■ **WHAT TO PRODUCE**
Once you find the line with "- change (apply_plays" in the entries below, return exactly every line from it through the line with "(* ===== verification/LocalStore.v ===== *)".

[[ LISTED RECORDS, beginning ]]

(** A rendering of values: texts between single quotes, with no
    escapes; containers as Python prints them. *)
Fixpoint repr (x : value) : str :=
  match x with
  | VNone => text "None"
  | VBool true => text "True"
  | VBool false => text "False"
  | VInt z => text (DecimalString.NilZero.string_of_int (Z.to_int z))
  | VStr s => text "'" ++ s ++ text "'"
  | VList l => text "[" ++ join (text ", ") (List.map repr l) ++ text "]"
  | VDict d =>
      text "{"
      ++ join (text ", ")
              (List.map (fun kv => text "'" ++ fst kv ++ text "': "
                                   ++ repr (snd kv)) d)
      ++ text "}"
  end.

(** A text is formatted as itself, any other value as its [repr]. *)
Definition format (x : value) : str :=
  match x with
  | VStr s => s
  | _ => repr x
  end.

#[export] Instance runtime : Runtime :=
  {| Py.isprintable := isprintable; Py.format := format |}.

(** A world whose two clients answer the same thing to every request. *)
Definition world (search generation : result value) (shape : engine_shape)
  : World :=
  {| client_search := fun _ => search;
     hf_client_text_generation := fun _ => generation;
     executor_shape := shape |}.

(** A search response with the given contents. *)
Definition response_of (contents : list str) : value :=
  VDict [ (text "query", VStr (text "common cold treatment"));
          (text "results",
           VList (List.map (fun c => VDict [ (text "title", VStr (text "t"));
                                             (text "content", VStr c) ])
                           contents)) ].

(** Five results of more than fifty characters each. *)
Definition five_results : value :=
  response_of
    [ text "Rest, fluids and over-the-counter pain relievers ease the symptoms of a cold.";
      text "Decongestants can relieve a blocked nose, but should be used for a few days only.";
      text "Antibiotics do not work against the viruses that cause the common cold.";
      text "Most people recover from a common cold within seven to ten days without care.";
      text "Honey and warm drinks soothe a sore throat and a cough in adults and older children." ].

Definition a_query : str := text "common cold treatment".

Definition initial_state : ResearchState :=
  mkResearchState (VStr a_query) (VList []) (VStr []).

(** Both clients answer. *)
Definition healthy : World :=
  world (Returns five_results)
        (Returns (VStr (text "  Rest and drink fluids; antibiotics do not help.  ")))
        ReturnsMapping.

(** The search provider fails. *)
Definition search_down : World :=
  world (Raises (ProviderError (text "503 Service Unavailable")))
        (Returns (VStr (text "No data is available.")))
        ReturnsMapping.

(** The inference endpoint fails. *)
Definition generation_down : World :=
  world (Returns five_results)
        (Raises (ProviderError (text "429 Too Many Requests")))
        ReturnsState.

(** The search returns two results with nothing but whitespace. *)
Definition blank_results : World :=
  world (Returns (response_of [text "   "; []]))
        (Returns (VStr (text "No data is available.")))
        ReturnsState.

(** The search returns results of fifty characters or fewer. *)
Definition short_results : World :=
  world (Returns (response_of [text "Rest helps."; text "Drink fluids."]))
        (Returns (VStr (text "No data is available.")))
        ReturnsState.

(** The search response has no [results] field. *)
Definition no_results_field : World :=
  world (Returns (VDict [ (text "query", VStr a_query) ]))
        (Returns (VStr (text "No data is available.")))
        ReturnsState.

(** The model emits a space between two NUL characters. *)
Definition blank_generation : World :=
  world (Returns five_results) (Returns (VStr [0; SPACE; 0])) ReturnsState.

(** The model emits one of the garbage patterns. *)
Definition garbage_generation : World :=
  world (Returns five_results)
        (Returns (VStr (text "The cold --c2- is a virus")))
        ReturnsState.

(** The model emits a replacement character. *)
Definition mojibake_generation : World :=
  world (Returns five_results)
        (Returns (VStr (text "Rest " ++ [REPLACEMENT])))
        ReturnsState.

(** A blank result, a real one and a result whose content is [null]. *)
Definition mixed_response : value :=
  VDict [ (text "results",
           VList [ VDict [ (text "content", VStr (text "  ")) ];
                   VDict [ (text "content", VStr (text "Rest helps.")) ];
                   VDict [ (text "content", VNone) ] ]) ].

Definition mixed_results : World :=
  world (Returns mixed_response) (Raises TypeError) ReturnsState.

(** Two results that carry a title but no content. *)
Definition untitled_results : World :=
  world (Returns (VDict [ (text "results",
                           VList [ VDict [ (text "title", VStr (text "Colds")) ];
                                   VDict [ (text "title", VStr (text "Flu")) ] ]) ]))
        (Returns (VStr (text "No data is available.")))
        ReturnsState.

(** A response whose second result is a bare text. *)
Definition bare_text_response : value :=
  VDict [ (text "results",
           VList [ VDict [ (text "content", VStr (text "Rest helps.")) ];
                   VStr (text "Drink fluids.") ]) ].

Definition bare_text_result : World :=
  world (Returns bare_text_response)
        (Returns (VStr (text "No data is available.")))
        ReturnsState.

(** A response whose first content is [null]. *)
Definition null_first_response : value :=
  VDict [ (text "results",
           VList [ VDict [ (text "content", VNone) ];
                   VDict [ (text "content", VStr (text "Rest helps.")) ] ]) ].

Definition null_first : World :=
  world (Returns null_first_response)
        (Returns (VStr (text "No data is available.")))
        ReturnsState.

(** The model answers with a structured response. *)
Definition structured_generation : World :=
  world (Returns five_results)
        (Returns (VDict [ (text "generated_text", VStr (text " Rest. ")) ]))
        ReturnsState.

(** The model answers with a structured response whose text is [null]. *)
Definition null_generation : World :=
  world (Returns five_results)
        (Returns (VDict [ (text "generated_text", VNone) ]))
        ReturnsState.

(** The model answers with a list. *)
Definition list_generation : World :=
  world (Returns five_results)
        (Returns (VList [VStr (text "Rest.")]))
        ReturnsState.
Lemma NoDup_snoc {A : Type} (l : list A) (x : A) :
  NoDup l -> ~ In x l -> NoDup (l ++ [x]).
Proof.
  induction 1 as [|y l Hy Hl IH]; intros Hx; simpl.
  - constructor; [intros [] | constructor].
  - constructor.
    + rewrite in_app_iff. intros [H|[H|[]]]; [contradiction|].
      apply Hx. now left.
    + apply IH. intros H. apply Hx. now right.
Qed.

(** X3. [add_play] keeps the play identifiers of a player distinct: if no
    two plays share an identifier before a run of submissions, none do
    after it. *)
Theorem play_ids_stay_distinct (l : list submission) (self : Player) :
  NoDup (map play_id (plays self)) ->
  NoDup (map play_id (plays (apply_plays self l))).
Proof.
  revert self. induction l as [|[[[i t] c] n] l IH]; intros self H.
  - exact H.
  - change (apply_plays self ((i, t, c, n) :: l))
      with (apply_plays (apply_play self (i, t, c, n)) l).
    apply IH.
    destruct (apply_play_cases self i t c n) as [[_ ->] | (E & -> & _ & _)];
      [exact H|].
    rewrite map_app. simpl. apply NoDup_snoc; [exact H|].
    now apply find_id_none_iff.
Qed.
(** Lines 28 to 38 of [updateAccountBalance]. *)
Definition newBalance (current amount : float) (accountType : AccountType)
    (operation : Operation) : float :=
  let delta :=
    match accountType with
    | credit_card =>
        match operation with op_add => amount | op_remove => PrimFloat.opp amount end
    | bank_account =>
        match operation with op_add => PrimFloat.opp amount | op_remove => amount end
    end in
  PrimFloat.div
    (Math_round (PrimFloat.mul (PrimFloat.add current delta) (of_Z 100)))
    (of_Z 100).

(** Line 321 of [handleTransfer]: the new balance of the source. *)
Definition newFromBalance (current amount : float) : float :=
  PrimFloat.sub current amount.

End Binary64.

(** ** The accounts table component (components/accounts/account-table.tsx) *)

(** What the user is shown.  The text of a backend error and the formatted
    amount of the success message are left out of the messages. *)
Inductive Toast : Type :=
| toast_error (message : string)
| toast_success (message : string).

(** The state of the component that [handleTransfer] reads.
    [transferAmount] stands for [Number(transferAmount)], the number the
    text of the amount field converts to. *)
Record TransferForm : Type := mkTransferForm {
  accounts : list Account;
  userId : string;
  transferFromId : string;
  transferToId : string;
  transferAmount : number;
  transferNote : string;
  transferDate : string
}.

(** Lines 320 to 326. *)
Definition newFromBalance (from : Account) (amount : number) : number :=
  (current_balance from - amount)%js.
(* ===== verification/LocalStore.v ===== *)
(** * The local blob store (src/src/storage/local_blobstore.go)

    A blob is one file, [blobs/ab/cd/ef/<hash>] below the base directory,
    written to a temporary file that is then renamed into place.  A put is the
    list of file-system calls it makes, so that a crash can be put between any
    two of them: [exec] runs a call, [crash] forgets what was not synced.  Paths
    are relative to the base directory.  The operating system's answers ([os])
    are an argument of every operation: free space, the name [os.CreateTemp]
    picks, and which call fails with which kind of error, the clean-up's
    [os.Remove] included. *)
From S2P Require Import Prelude GoText Hashes Paths.
Open Scope Z_scope.

(** ** Files *)
Record file := mkF { fdata : bytes; fsynced : bool }.
Notation files := (gmap (list Byte.byte) file).

Inductive fs_op :=
  | CreateTemp (p : bytes)
  | Append (p data : bytes)
  | SyncFile (p : bytes)
  | Rename (p q : bytes)
  | Remove (p : bytes).

Definition exec (fs : files) (op : fs_op) : files :=
  match op with
  | CreateTemp p => <[p := mkF [] false]> fs
  | Append p data => match fs !! p with
                     | Some f => <[p := mkF (fdata f ++ data) false]> fs
                     | None => fs
                     end
  | SyncFile p => match fs !! p with
                  | Some f => <[p := mkF (fdata f) true]> fs
                  | None => fs
                  end
  | Rename p q => match fs !! p with
                  | Some f => <[q := f]> (delete p fs)
                  | None => fs
                  end
  | Remove p => delete p fs
  end.

(** What a power loss may leave of a file: a synced file whole, any prefix of
    another. *)
Definition survives (f : file) (c : bytes) : Prop :=
  if fsynced f then c = fdata f else c `prefix_of` fdata f.
Definition crash (fs : files) (after : gmap bytes bytes) : Prop :=
  ∀ p, match after !! p with
       | Some c => ∃ f, fs !! p = Some f ∧ survives f c
       | None => fs !! p = None
       end.

(** ** The operating system's answers *)
Inductive oserr := OsPermission | OsNoSpace | OsOther.

Record os := mkOS {
  statfs : result (Z * Z);        (* Bavail, Bsize *)
  tmp_name : bytes;               (* the name os.CreateTemp picks *)
  mkdir_err : option oserr;
  create_err : option oserr;
  write_err : option nat;         (* the write of a full buffer that fails *)
  flush_err : option oserr;
  sync_err : option oserr;
  close_err : bool;
  rename_err : option oserr;
  cleanup_err : bool;             (* os.Remove of the temporary file fails *)
  open_err : option error;        (* os.Open fails, but not because the file is missing *)
  fsync_err : option error;       (* the sync of SyncBlob *)
  unlink_err : bool;              (* os.Remove of a blob fails, but not because it is missing *)
  dirsync_err : option error;     (* the open or the sync of SyncDir *)
  stat_err : bool                 (* os.Stat fails, but not because the file is missing *)
}.

(** ** Paths *)
Definition blobPath (hash : bytes) : bytes :=
  if (length hash <? 6)%nat then path_clean (join_slash [bs "blobs"; hash])
  else path_clean (join_slash [bs "blobs"; slice 0 2 hash; slice 2 4 hash; slice 4 6 hash; hash]).

(** ** Operations *)
Definition checkDiskSpace (o : os) : result unit :=
  let! st := statfs o in
  let '(bavail, bsize) := st in
  if bavail =? 0 then Err (Errno ENOSPC)
  else if uint64 (bavail * bsize) <? Z.shiftl 1 20 then Err (Errno ENOSPC)
  else Ok tt.

Definition os_code (perm nospc : bool) (e : oserr) : error :=
  match e with
  | OsPermission => if perm then Errno EACCES else Errno EIO
  | OsNoSpace => if nospc then Errno ENOSPC else Errno EIO
  | OsOther => Errno EIO
  end.

(** The 64 KiB buffer: full buffers are written while copying, the rest by
    [Flush]. *)
Definition buffer_size : nat := 65536.
Fixpoint full_buffers (fuel : nat) (data : bytes) : list bytes :=
  match fuel with
  | O => []
  | S n => if (length data <? buffer_size)%nat then []
           else take buffer_size data :: full_buffers n (drop buffer_size data)
  end.

(** [io.Copy] into the buffered file: the appends made, and whether it failed. *)
Definition copy_ops (o : os) (tmp : bytes) (data : bytes) (rerr : option error)
    : list fs_op * bool :=
  let bufs := full_buffers (length data) data in
  match write_err o with
  | Some n => if (n <? length bufs)%nat then (Append tmp <$> take n bufs, false)
              else (Append tmp <$> bufs, bool_decide (rerr = None))
  | None => (Append tmp <$> bufs, bool_decide (rerr = None))
  end.

Definition rest_of (data : bytes) : bytes :=
  drop (length (concat (full_buffers (length data) data))) data.

(** The [os.Remove] of the failing branches, whose own error is ignored. *)
Definition cleanup (o : os) (tmp : bytes) : list fs_op := if cleanup_err o then [] else [Remove tmp].

(** The calls of [PutBlob] and its result. *)
Definition local_put (o : os) (syncEnabled : bool) (hash : bytes) (content : reader)
    : result unit * list fs_op :=
  match checkDiskSpace o with
  | Err e => (Err e, [])
  | Ok _ =>
  if HasPathTraversalChars hash then (Err (Errno EINVAL), [])
  else
  match mkdir_err o with
  | Some e => (Err (os_code true true e), [])
  | None =>
  match create_err o with
  | Some e => (Err (os_code true true e), [])
  | None =>
  let tmp := tmp_name o in
  let data := concat (rd_chunks content) in
  let '(copies, copied) := copy_ops o tmp data (rd_err content) in
  let ops := CreateTemp tmp :: copies in
  if negb copied then (Err (Errno EIO), ops ++ cleanup o tmp)
  else
  match flush_err o with
  | Some e => (Err (os_code false true e), ops ++ cleanup o tmp)
  | None =>
  let ops := ops ++ [Append tmp (rest_of data)] in
  match (if syncEnabled then sync_err o else None) with
  | Some e => (Err (os_code false true e), ops ++ cleanup o tmp)
  | None =>
  let ops := ops ++ (if syncEnabled then [SyncFile tmp] else []) in
  if close_err o then (Err (Errno EIO), ops ++ cleanup o tmp)
  else
  match rename_err o with
  | Some e => (Err (os_code true false e), ops ++ cleanup o tmp)
  | None => (Ok tt, ops ++ [Rename tmp (blobPath hash)])
  end end end end end end.

Definition run_ops (fs : files) (ops : list fs_op) : files := foldl exec fs ops.

Definition local_get (o : os) (fs : files) (hash : bytes) : result bytes :=
  if HasPathTraversalChars hash then Err (Errno EINVAL)
  else match open_err o with
       | Some _ => Err (Errno EIO)
       | None => match fs !! blobPath hash with
                 | None => Err (Errno ENOENT)
                 | Some f => Ok (fdata f)
                 end
       end.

[[ LISTED RECORDS, end ]]

■ **EXPECTED ANSWER**
  - change (apply_plays self ((i, t, c, n) :: l))
      with (apply_plays (apply_play self (i, t, c, n)) l).
    apply IH.
    destruct (apply_play_cases self i t c n) as [[_ ->] | (E & -> & _ & _)];
      [exact H|].
    rewrite map_app. simpl. apply NoDup_snoc; [exact H|].
    now apply find_id_none_iff.
Qed.
(** Lines 28 to 38 of [updateAccountBalance]. *)
Definition newBalance (current amount : float) (accountType : AccountType)
    (operation : Operation) : float :=
  let delta :=
    match accountType with
    | credit_card =>
        match operation with op_add => amount | op_remove => PrimFloat.opp amount end
    | bank_account =>
        match operation with op_add => PrimFloat.opp amount | op_remove => amount end
    end in
  PrimFloat.div
    (Math_round (PrimFloat.mul (PrimFloat.add current delta) (of_Z 100)))
    (of_Z 100).

(** Line 321 of [handleTransfer]: the new balance of the source. *)
Definition newFromBalance (current amount : float) : float :=
  PrimFloat.sub current amount.

End Binary64.

(** ** The accounts table component (components/accounts/account-table.tsx) *)

(** What the user is shown.  The text of a backend error and the formatted
    amount of the success message are left out of the messages. *)
Inductive Toast : Type :=
| toast_error (message : string)
| toast_success (message : string).

(** The state of the component that [handleTransfer] reads.
    [transferAmount] stands for [Number(transferAmount)], the number the
    text of the amount field converts to. *)
Record TransferForm : Type := mkTransferForm {
  accounts : list Account;
  userId : string;
  transferFromId : string;
  transferToId : string;
  transferAmount : number;
  transferNote : string;
  transferDate : string
}.

(** Lines 320 to 326. *)
Definition newFromBalance (from : Account) (amount : number) : number :=
  (current_balance from - amount)%js.
(* ===== verification/LocalStore.v ===== *)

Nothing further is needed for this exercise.